As far as HMRC are concerned, someone who works for a business is probably an employee (and therefore “caught” by IR35) if most of the following are true:
- they’re required to work regularly unless they’re on leave, eg holiday, sick leave or maternity leave
- they’re required to do a minimum number of hours and expect to be paid for time worked
- a manager or supervisor is responsible for their workload, saying when a piece of work should be finished and how it should be done
- they can’t send someone else to do their work
- the business deducts tax and National Insurance contributions from their wages
- they get paid holiday
- they’re entitled to contractual or Statutory Sick Pay, and maternity or paternity pay
- they can join the business’s pension scheme
- the business’s disciplinary and grievance procedures apply to them
- they work at the business’s premises or at an address specified by the business
- their contract sets out redundancy procedures
- the business provides the materials, tools and equipment for their work
- they only work for the business or if they do have another job, it’s completely different from their work for the business
- their contract, statement of terms and conditions or offer letter (which can be described as an ‘employment contract’) uses terms like ‘employer’ and ‘employee’
In addition, if you’re an office holder, the employment status test is considered met. “Office holder” is not actually defined in the legislation, but by case law, and is taken to mean as acting as a director, senior manager or company secretary for the employing organisation. Or in HMRC’s view, “holding a permanent, substantive position which had an existence independent from the person who filled it, which went on and was filled in succession by successive holders”.
If HMRC do investigate, their starting point will therefore be the contract between the limited company and the client. They will look to see if it includes e.g. paid holiday, sick pay, pension scheme, redundancy and so on - in essence, working through the check list above. They will also look to see if the office holder criterion is met; and may consider whetheryour limited company looks like a business and runs like a business with premises (which could be based at home) and equipment, and markets itself as such. If it does, HMRC will consider it is likely to be a business.

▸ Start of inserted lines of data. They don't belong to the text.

Lemma FormatFrame_pad2 (frame : N) :
  FormatFrame frame =
  pad2 (frame / 75 / 60) ++ ":" ++ pad2 ((frame / 75) mod 60) ++ ":" ++ pad2 (frame mod 75).
Proof. unfold FormatFrame, framesPerSecond. rewrite !leftPad_FormatUint. reflexivity. Qed.

(** ** Fields without quotes *)

Lemma ContainsByte_delims_SP (c : ascii) :
  ContainsByte delims c = false -> Ascii.eqb c SP = false.
Proof.
  destruct c as [[] [] [] [] [] [] [] []]; intros H;
    solve [ discriminate H | reflexivity ].
Qed.

Lemma ContainsByte_delims_LF (c : ascii) :
  ContainsByte delims c = false -> Ascii.eqb c LF = false.
Proof.
  destruct c as [[] [] [] [] [] [] [] []]; intros H;
    solve [ discriminate H | reflexivity ].
Qed.

Lemma cut_space_none (s : string) :
  ContainsAny s delims = false -> cut_space s = None.
Proof.
  induction s as [|c s IH]; simpl; [reflexivity|].
  intros H. apply orb_false_iff in H as [Hc Hs].
  rewrite (ContainsByte_delims_SP c Hc), (IH Hs). reflexivity.
Qed.

Lemma cut_space_append (a r : string) :
  ContainsAny a delims = false -> cut_space (a ++ String SP r) = Some (a, r).
Proof.
  induction a as [|c a IH]; simpl; [reflexivity|].
  intros H. apply orb_false_iff in H as [Hc Hs].
  rewrite (ContainsByte_delims_SP c Hc), (IH Hs). reflexivity.
Qed.

Lemma bare_inv (s : string) :
  bare s = true ->
  exists c r, s = String c r /\ ContainsByte delims c = false /\
              ContainsAny s delims = false /\ isQuoted s = false.
Proof.
  unfold bare. intros H.
  apply andb_true_iff in H as [H Hq]. apply andb_true_iff in H as [Hn Hd].
  apply negb_true_iff in Hq, Hd.
  destruct s as [|c r]; [discriminate Hn|].
  exists c, r. repeat split; try assumption.
  simpl in Hd. now apply orb_false_iff in Hd as [Hc _].
Qed.

Lemma ReadString_bare (s : string) :
  bare s = true -> ReadString s = Ok (s, EmptyString).
Proof.
  intros H. destruct (bare_inv s H) as (c & r & -> & Hc & Hd & Hq).
  unfold ReadString. cbn [TrimLeft]. rewrite Hc, Hq, (cut_space_none _ Hd).
  reflexivity.
Qed.

Lemma ReadString_bare_space (s rest : string) :
  bare s = true -> ReadString (s ++ String SP rest) = Ok (s, rest).
Proof.
  intros H. destruct (bare_inv s H) as (c & r & -> & Hc & Hd & Hq).
  unfold ReadString. cbn [append TrimLeft]. rewrite Hc.
  change (String c (r ++ String SP rest)) with (String c r ++ String SP rest).
  rewrite (cut_space_append (String c r) rest Hd).
  simpl in Hq |- *. rewrite Hq. reflexivity.
Qed.

Lemma Split_none (s : string) (sep : ascii) :
  ContainsByte s sep = false -> Split s sep = [s].
Proof.
  induction s as [|c s IH]; simpl; [reflexivity|].
  intros H. apply orb_false_iff in H as [Hc Hs].
  rewrite Hc, (IH Hs). reflexivity.
Qed.

Lemma Split_append (a r : string) (sep : ascii) :
  ContainsByte a sep = false ->
  Split (a ++ String sep r) sep = a :: Split r sep.
Proof.
  induction a as [|c a IH]; simpl.
  - intros _. rewrite Ascii.eqb_refl. reflexivity.
  - intros H. apply orb_false_iff in H as [Hc Hs].
    rewrite Hc, (IH Hs). reflexivity.
Qed.

Lemma digits_no_colon (s : string) :
  all_bytes isDigit s = true -> ContainsByte s COLON = false.
Proof.
  intros H. rewrite ContainsByte_all_bytes. apply negb_false_iff.
  revert H. apply all_bytes_impl. intros c Hc.
  destruct (isDigit_plain c Hc) as (_ & _ & _ & _ & -> & _). reflexivity.
Qed.

Lemma digits_no_delims (s : string) :
  all_bytes isDigit s = true -> ContainsAny s delims = false.
Proof.
  intros H. rewrite ContainsAny_all_bytes. apply negb_false_iff.
  revert H. apply all_bytes_impl. intros c Hc.
  destruct (isDigit_plain c Hc) as (-> & _). reflexivity.
Qed.

Lemma pad2_bare (n : N) : bare (pad2 n) = true.
Proof.
  unfold bare. rewrite (digits_no_delims _ (pad2_digits n)).
  pose proof (pad2_digits n) as H. unfold pad2 in *. cbn [all_bytes] in H.
  apply andb_true_iff in H as [H _].
  destruct (isDigit_plain _ H) as (_ & _ & Hq & Hs & _).
  cbn [isQuoted nonempty String.length]. rewrite Hq, Hs. reflexivity.
Qed.

Lemma msf_bare (a b c : N) : bare (msf a b c) = true.
Proof.
  pose proof (pad2_bare a) as Ha.
  destruct (bare_inv _ Ha) as (x & r & E & Hx & _ & Hq).
  unfold bare, msf. apply andb_true_iff; split; [apply andb_true_iff; split|].
  - rewrite E. reflexivity.
  - apply negb_true_iff. rewrite ContainsAny_all_bytes. apply negb_false_iff.
    rewrite !all_bytes_append.
    pose proof (fun n => digits_no_delims _ (pad2_digits n)) as Hd.
    setoid_rewrite ContainsAny_all_bytes in Hd.
    rewrite (proj1 (negb_false_iff _) (Hd a)), (proj1 (negb_false_iff _) (Hd b)),
      (proj1 (negb_false_iff _) (Hd c)).
    reflexivity.
  - rewrite E in Hq |- *. exact (proj2 (negb_true_iff _) Hq).
Qed.

Lemma Split_msf (a b c : N) : Split (msf a b c) COLON = [pad2 a; pad2 b; pad2 c].
Proof.
  unfold msf.
  change (pad2 a ++ ":" ++ pad2 b ++ ":" ++ pad2 c)
    with (pad2 a ++ String COLON (pad2 b ++ String COLON (pad2 c))).
  rewrite Split_append by (apply digits_no_colon, pad2_digits).
  rewrite Split_append by (apply digits_no_colon, pad2_digits).
  rewrite Split_none by (apply digits_no_colon, pad2_digits).
  reflexivity.
Qed.

(** [ReadFrame] on the text of three fields: each field counts modulo 100. *)
Lemma ReadFrame_msf (a b c : N) :
  ReadFrame (msf a b c) =
  Ok ((((a mod 100) * 60 + b mod 100) * 75 + c mod 100)%N, EmptyString).
Proof.
  unfold ReadFrame. rewrite (ReadString_bare _ (msf_bare a b c)).
  cbn [bind]. rewrite Split_msf, !ParseUint_pad2. cbn [bind].
  unfold framesPerSecond.
  assert (a mod 100 < 100)%N by (apply N.mod_lt; lia).
  assert (b mod 100 < 100)%N by (apply N.mod_lt; lia).
  assert (c mod 100 < 100)%N by (apply N.mod_lt; lia).
  assert (E : (1000000 < 2 ^ 64)%N) by (vm_compute; reflexivity).
  rewrite N.mod_small by lia. reflexivity.
Qed.

Lemma FormatFrame_msf (frame : N) :
  FormatFrame frame = msf (frame / 75 / 60) ((frame / 75) mod 60) (frame mod 75).
Proof. apply FormatFrame_pad2. Qed.

Lemma frame_mod_450000 (f : N) :
  ((((f / 75 / 60) mod 100) * 60 + ((f / 75) mod 60) mod 100) * 75 + (f mod 75) mod 100
   = f mod 450000)%N.
Proof.
  assert (H1 : ((f / 75) mod 60 < 60)%N) by (apply N.mod_lt; lia).
  assert (H2 : (f mod 75 < 75)%N) by (apply N.mod_lt; lia).
  rewrite (N.mod_small ((f / 75) mod 60)), (N.mod_small (f mod 75)) by lia.
  pose proof (N.Div0.div_mod f 75) as E1.
  pose proof (N.Div0.div_mod (f / 75) 60) as E2.
  pose proof (N.Div0.div_mod (f / 75 / 60) 100) as E3.
  assert (H3 : ((f / 75 / 60) mod 100 < 100)%N) by (apply N.mod_lt; lia).
  apply (N.mod_unique f 450000 (f / 75 / 60 / 100)); lia.
Qed.

(** ** Frames as text (C3, C4, C5) *)

Lemma ReadFrame_FormatFrame_mod (f : N) :
  ReadFrame (FormatFrame f) = Ok ((f mod 450000)%N, EmptyString).
Proof. rewrite FormatFrame_msf, ReadFrame_msf, frame_mod_450000. reflexivity. Qed.

(** C3, as the code has it: reading the text that [FormatFrame] writes for
    the frame count [f] gives [f] modulo 450000, because the minutes are
    written with their last two digits only; it gives [f] again for every
    [f] below 450000 (one hundred minutes). *)
Theorem ReadFrame_FormatFrame (f : N) :
  ReadFrame (FormatFrame f) = Ok ((f mod 450000)%N, EmptyString) /\
  ((f < 450000)%N -> ReadFrame (FormatFrame f) = Ok (f, EmptyString)).
Proof.
  split; [apply ReadFrame_FormatFrame_mod|].
  intros Hf. rewrite ReadFrame_FormatFrame_mod, N.mod_small by exact Hf. reflexivity.
Qed.

Lemma ReadFrame_FormatFrame_witness :
  (4653 < 450000)%N /\ ReadFrame (FormatFrame 4653) = Ok (4653%N, EmptyString).
Proof.
  split; [reflexivity|].
  apply (proj2 (ReadFrame_FormatFrame 4653)). reflexivity.
Defined.

(** C3 as stated fails at one hundred minutes: the frame count 450000 is
    written as 00:00:00 and read back as 0. *)
Lemma ReadFrame_FormatFrame_450000 :
  FormatFrame 450000 = "00:00:00" /\
  ReadFrame (FormatFrame 450000) = Ok (0%N, EmptyString) /\
  ReadFrame (FormatFrame 450000) <> Ok (450000%N, EmptyString).
Proof.
  split; [reflexivity|]. split; [reflexivity|]. discriminate.
Qed.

Finally, they will consider what the courts and HMRC refer to as “mutuality of obligation”. This reflects the typical employer-employee relationship where the employer pays a worker a regular salary and expects them to undertake activities as directed. Employees are entitled to continue receiving remuneration if a particular project winds up, and to carry out tasks that may go beyond their core role. Genuine limited company contractors outside IR35 should neither expect nor receive such mutuality of obligation. A contractor’s limited company should be engaged on a contract for services basis, to perform a specific task for a specific project, and once the project is over the contractor moves on, or may be offered a new project by the client.
Please remember, HMRC don’t just look at the above – they review EVERYTHING in an effort to establish if you are really an employee or a director running, managing and controlling your own limited company. It doesn’t matter if you are working for the same client for one month or twenty years. It’s what you’re doing and your level of risk, responsibility, liability and control.
IR35: The key questions in detail
So that's the headlines. Now we'll get into the detail; if you've already decided it doesn't apply to you, you need read no further!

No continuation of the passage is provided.